When, in the course of human events, it becomes necessary for one people to dissolve the political bands which have connected them with another, and to assume, among the powers of the earth, the separate and equal station to which the laws of nature and of nature's God entitle them, a decent respect to the opinions of mankind requires that they should declare the causes which impel them to the separation.

In the following passages you may get a wrong meaning unless you are particularly careful in your grouping.

And the Lord God said, It is not good that the man should be alone; I will make him an help meet for him. (Parse "him" after "make.")

With farmer Allan at the farm abode

William and Dora.

The fox was seen three nights running in the barn

yard.

We can hardly believe there are such villains in the world; but the fact that there are such shows that we must always be on our guard.

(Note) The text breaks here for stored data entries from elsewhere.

Lemma X12_worker_serves_in_order_witness :
  let w := mkWorker (new_DiscordWebhook "https://discord.test/hook")
                    [mkJob va unreachable_host 0 0 0 5; mkJob vb healthy 1 0 0 7]
                    false in
  (isProcessing w = true -> _processQueue 0 w = ([], w, 0%Z))
  /\ (isProcessing w = false ->
      let log := (_processQueue 0 w).1.1 in
      map job log = requestQueue w
      /\ (forall i s, log !! i = Some s ->
            result s = snd (_sendWebhook (net (job s)) 0)
            /\ (0 <= startedAt s)%Z /\ (startedAt s <= settledAt s)%Z)
      /\ (forall i s1 s2, log !! i = Some s1 -> log !! (S i) = Some s2 ->
            (settledAt s1 <= startedAt s2)%Z)).
Proof.
  apply (X12_worker_serves_in_order 0
           (mkWorker (new_DiscordWebhook "https://discord.test/hook")
                     [mkJob va unreachable_host 0 0 0 5; mkJob vb healthy 1 0 0 7]
                     false)).
  simpl. repeat (constructor; [unfold timingOk; simpl; lia|]). constructor.
Defined.

(** Posting one notification on an idle endpoint is one turn of the loop. *)
Lemma postVideoNotification_drain clock e j :
  postVideoNotification clock e j
  = ((drain clock e [j]).1.1, mkWorker (drain clock e [j]).1.2 [] false,
     (drain clock e [j]).2).
Proof.
  unfold postVideoNotification, _processQueue.
  cbn [isProcessing requestQueue endpoint length Nat.eqb orb].
  now destruct (drain clock e [j]) as [[? ?] ?].
Qed.

(** X13. Posting a batch on one endpoint, each notification awaited before
    the next is queued, does what one run of the worker does on the queue of
    the whole batch: the same sends at the same times, the same final window
    and clock. The result has one entry for each video, in order, with the
    identifier of the video and whether its send succeeded. *)
Theorem X13_batch_is_one_queue (clock : Z) (e : DiscordWebhook) (jobs : list Job) :
  let results := (postVideoNotifications clock e jobs).1.1.1 in
  let log := (postVideoNotifications clock e jobs).1.1.2 in
  let e' := (postVideoNotifications clock e jobs).1.2 in
  let t' := (postVideoNotifications clock e jobs).2 in
  (log, e', t') = drain clock e jobs
  /\ results
     = map (fun j => (Cache.id (video j),
                      match snd (_sendWebhook (net j) 0) with
                      | inr _ => true
                      | inl _ => false
                      end)) jobs.
Proof.
  cbv zeta. revert clock e.
  induction jobs as [|j rest IH]; intros clock e; [split; reflexivity|].
  cbn [postVideoNotifications]. rewrite postVideoNotification_drain.
  cbn [endpoint].
  pose proof (drain_cons clock e j []) as H1. cbv zeta in H1.
  pose proof (drain_cons clock e j rest) as Hd. cbv zeta in Hd.
  set (kept := inWindow (clock + idle j) (requestTimestamps e)) in *.
  set (aw := if Nat.ltb (length kept) RATE_LIMIT_REQUESTS then _ else _) in *.
  set (r := _sendWebhook (net j) 0) in *.
  set (done := (aw.2 + sleepTime r.1 + latency j)%Z) in *.
  set (e2 := match r.2 with inl _ => _ | inr _ => _ end) in *.
  change (drain done e2 []) with (@nil Sent, e2, done) in H1.
  cbn [fst snd] in H1. rewrite H1, Hd. cbn [fst snd].
  destruct (IH done e2) as [IHa IHb].
  destruct (postVideoNotifications done e2 rest) as [[[results log] e'] t'].
  cbn [fst snd] in *. split.
  - cbn [app]. rewrite <- IHa. reflexivity.
  - cbn [map result]. now rewrite IHb.
Qed.

End WorkerOrder.

Section SendMore.

Import Discord Queue.

Lemma sleepTime_sleeps trace :
  sleepTime trace = foldr (fun d acc => (timerDelay d + acc)%Z) 0%Z (sleeps trace).
Proof.
  unfold sleeps. induction trace as [|[k|ms] trace IH]; simpl; [reflexivity|assumption|].
  now rewrite IH.
Qed.

(** Without a Retry-After header every wait is the exponential backoff. *)
Lemma retried_backoff o k d :
  (forall r, o = Resolves r -> status r = 429%Z -> truthy (retryAfter r) = false) ->
  retried o k d -> d = Num (1000 * 2 ^ Z.of_nat k).
Proof.
  intros Hno. destruct o as [e|r]; simpl; [tauto|]. intros [_ ->].
  destruct (Z.eq_dec (status r) 429%Z) as [H429|Hne]; [|now apply not_429_cases].
  specialize (Hno r eq_refl H429). rewrite H429.
  destruct (retryAfter r) as [[|a rest]|]; [reflexivity|discriminate Hno|reflexivity].
Qed.

(** X14. When no 429 response carries a Retry-After header, the waits of a
    send are the first of 1000, 2000 and 4000 ms, in this order, one for
    each retry made: a send never spends more than 7000 ms waiting between
    its attempts. *)
Theorem X14_backoff_is_bounded (net : nat -> FetchOutcome) :
  (forall k r, net k = Resolves r -> status r = 429%Z ->
     truthy (retryAfter r) = false) ->
  let trace := fst (_sendWebhook net 0) in
  sleeps trace = take (length (sleeps trace)) [Num 1000; Num 2000; Num 4000]
  /\ (sleepTime trace <= 7000)%Z.
Proof.
  intros Hno. cbv zeta.
  destruct (sendWebhook_from net 3 0 eq_refl) as (Hn & _ & Hs & _).
  cbv zeta in Hn, Hs. rewrite sleepTime_sleeps.
  assert (Hd : forall i d, sleeps (_sendWebhook net 0).1 !! i = Some d ->
                 d = Num (1000 * 2 ^ Z.of_nat i)).
  { intros i d Hi. apply (retried_backoff (net i) i d).
    - intros r Hr. now apply (Hno i).
    - exact (Hs i d Hi). }
  destruct (sleeps (_sendWebhook net 0).1) as [|d0 [|d1 [|d2 [|d3 more]]]];
    simpl in Hn; try lia.
  - split; [reflexivity|simpl; lia].
  - rewrite (Hd 0 d0 eq_refl). split; [reflexivity|simpl; lia].
  - rewrite (Hd 0 d0 eq_refl), (Hd 1 d1 eq_refl). split; [reflexivity|simpl; lia].
  - rewrite (Hd 0 d0 eq_refl), (Hd 1 d1 eq_refl), (Hd 2 d2 eq_refl).
    split; [reflexivity|simpl; lia].
Qed.

Lemma X14_backoff_is_bounded_witness :
  let trace := fst (_sendWebhook unreachable_host 0) in
  sleeps trace = take (length (sleeps trace)) [Num 1000; Num 2000; Num 4000]
  /\ (sleepTime trace <= 7000)%Z.
Proof.
  apply (X14_backoff_is_bounded unreachable_host).
  intros k r H. discriminate H.
Defined.



End SendMore.

Section FanOutMore.

Import Discord Queue.

Lemma Multi_postVideoNotification_imap webhooks :
  Multi_postVideoNotification webhooks = imap outcomeOf webhooks.
Proof.
  unfold Multi_postVideoNotification. rewrite collectResults_imap.
  apply list_eq. intros i. rewrite !list_lookup_imap.
  destruct (webhooks !! i) as [net|]; simpl; [|reflexivity].
  now rewrite postToWebhook_fulfilled.
Qed.

Lemma foldl_push_map {A B} (f : A -> B) l : forall acc,
  foldl (fun results x => results ++ [f x]) acc l = acc ++ map f l.
Proof.
  induction l as [|x l IH]; intros acc; simpl; [now rewrite app_nil_r|].
  now rewrite IH, <- app_assoc.
Qed.

(** X16. Posting a batch to all endpoints gives one entry for each video,
    in the order of the batch, with the identifier of the video; the entry
    holds one outcome for each endpoint, at the position and with the index
    of the endpoint, which says whether the send of that video to that
    endpoint succeeded. *)
Theorem X16_multi_batch
    (webhooks : list (Cache.Video -> nat -> FetchOutcome))
    (videos : list Cache.Video) :
  let all := Multi_postVideoNotifications webhooks videos in
  map fst all = map Cache.id videos
  /\ forall i v, videos !! i = Some v ->
       exists results,
         all !! i = Some (Cache.id v, results)
         /\ length results = length webhooks
         /\ forall k w, webhooks !! k = Some w ->
              results !! k = Some (outcomeOf k (w v)).
Proof.
  cbv zeta. unfold Multi_postVideoNotifications.
  rewrite (foldl_push_map
             (fun v => (Cache.id v,
                        Multi_postVideoNotification (map (fun w => w v) webhooks)))).
  cbn [app]. split.
  - rewrite map_map. reflexivity.
  - intros i v Hi. eexists. split.
    + rewrite list_lookup_fmap, Hi. reflexivity.
    + rewrite Multi_postVideoNotification_imap. split.
      * now rewrite length_imap, length_map.
      * intros k w Hk. rewrite list_lookup_imap, list_lookup_fmap, Hk. reflexivity.
Qed.

Lemma testWebhooks_imap webhooks : forall (f : nat -> nat) acc,
  foldl (fun results '(index, res) =>
           match res with
           | Fulfilled value => results ++ [value]
           | Rejected reason =>
               results ++ [mkResult (index + 1) false
                                    (Some (reasonMessage reason))]
           end)
        acc
        (imap (fun i net => (f i, Fulfilled (mkResult (f i + 1) (testWebhook net).1
                                                      (testWebhook net).2)))
              webhooks)
  = acc ++ imap (fun i net => mkResult (f i + 1) (testWebhook net).1
                                       (testWebhook net).2) webhooks.
Proof.
  induction webhooks as [|net l IH]; intros f acc.
  - simpl. now rewrite app_nil_r.
  - rewrite !imap_cons. cbn [foldl].
    rewrite (imap_ext _ (fun i net => (f (S i), Fulfilled (mkResult (f (S i) + 1)
               (testWebhook net).1 (testWebhook net).2))) l) by reflexivity.
    rewrite (imap_ext (_ ∘ S) (fun i net => mkResult (f (S i) + 1)
               (testWebhook net).1 (testWebhook net).2) l) by reflexivity.
    rewrite (IH (fun i => f (S i))). now rewrite <- app_assoc.
Qed.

No stir in the air, no stir in the sea,
The ship was as still as she could be;
Her sails from heaven received no motion,
Her keel was steady in the ocean.

O Jimmy, and Johnny, and Willy, friends of my youth! O noble and dear old Elias! how should he who knows you not respect you and your calling.

Moses was the daughter of Pharaoh's son.

Everything depended upon the weather, and although the rough autumn was not come yet the prime of the youthful year was past.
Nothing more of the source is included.